Since attending UCI I noticed that the Ballet and Modern Dance programs provide a lot of opportunities to the dancers in the department, however there are not many opportunities for Jazz dancers. This project not only gave a great number of students the chance to perform in an entire production built on the fundamentals of Jazz Dance, but it also gave the chance to see how a dance show is put together from beginning to end. We went through auditioning, rehearsing, performing, and a grueling process of recording our project so that it could be made into a music video. There were many choreographic techniques that we watched to prepare the piece for video. As dance majors we found it interesting to see what worked and what did not on video as opposed to stage.
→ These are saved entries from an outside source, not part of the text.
(* ===== verification/SkipList.v ===== *)
(** * The memtable ([memtable/skiplist.go])

    The skip list at pointer level: a heap of nodes with sixteen-slot inline
    towers, address 0 the head sentinel, [None] the nil pointer.  Writers hold
    [writeMu], so an insertion is one step.  The version iterators sort a copy
    of the bottom level; [sort.Slice] is not stable, which does not matter for
    the entries of a memtable because no two of them share key and version.

    [slab_ok] of the arena file justifies keeping keys and values as byte
    strings here: what [bytes.alloc] returned is never overwritten.

    The invariant [sl_inv] ties the heap to one sorted list of addresses and a
    tower height per node; every search loop is shown to compute
    [snapshot_get] over the entries of that list. *)

From S2P Require Import Prelude Mvcc.

Definition maxLevel : nat := 16.

Record Node := mkNode {
  n_entry : Entry;
  n_fwd : list (option nat)
}.

(** [unsafe.Sizeof(Node{})] on a 64-bit platform: two slice headers, the
    deleted flag padded to a word, expiry, version and the tower. *)
Definition nodeOverhead : Z := 24 + 24 + 8 + 8 + 8 + 8 * Z.of_nat maxLevel.

Record SkipList := mkSkipList {
  sl_nodes : list Node;
  sl_level : nat;
  sl_sizeBytes : Z;
  sl_randSeed : Z;
  sl_versionCounter : Z
}.

Definition headNode : Node := mkNode (mkEntry [] [] false 0 0) (replicate maxLevel None).

(** [seed] stands for the mix of clock and pointer bits. *)
Definition NewSkipList (seed : Z) : SkipList := mkSkipList [headNode] 1 0 (Z.lor seed 1) 0.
It was an enlightening experience that could not be found in any other class and moved us closer to our careers.  
 
UCI Etude Ensemble

Briana Bowie, Lindsey Carter, Dorothy Chang, Mario Espinoza, Jared Hanamaikai, Kathrine Huntley, Marc Macaranas, Jennifer Magpantay, Noella Menard, Meredith Ostrowsky, Ellen Ritter, Valerie Salgado, Amy Taylor & Mandarin Wu  
Mentor
: Donald McKayle
 
The UCI Dance Exchange, created in 2004 by the UCI Etude Ensemble and directed by Professor Donald McKayle, was designed to foster a greater dialogue at this most critical intersection in a dancer's life: as both scholar and artist. The Etude Ensemble, representing the UCI Dance Department, hosted UC Santa Barbara’s dance company. A collaborative educational environment, the project included seminars, master classes, and performances on the UCI campus on May 5, then at UCSB on May 7. Included were new works by Professor McKayle and UCI alumni Nathan Hodges. The format of the program allowed for several important new opportunities for both dance companies. First, working with another collegiate dance department exposed participants to a variety of new teaching, choreographic, and performing styles, as well as a giving a platform for sharing constructive criticism and creative insights. Second, an exchange amongst pre-professional dancers gave greater access to resources needed for life after college, including tapping into the experience of faculty, networking with peers, and strengthening each department’s reputation with high-caliber performances. Last and most importantly, the project promoted dance education beyond UCI’s campus: by bringing two UC universities together, and engaging local artists who support such creative activities. Thus, the UCI Dance Exchange gave both students and educators insight into the role of collegiate dance and its relationship to both the professional dance world and the Southern California dance scene.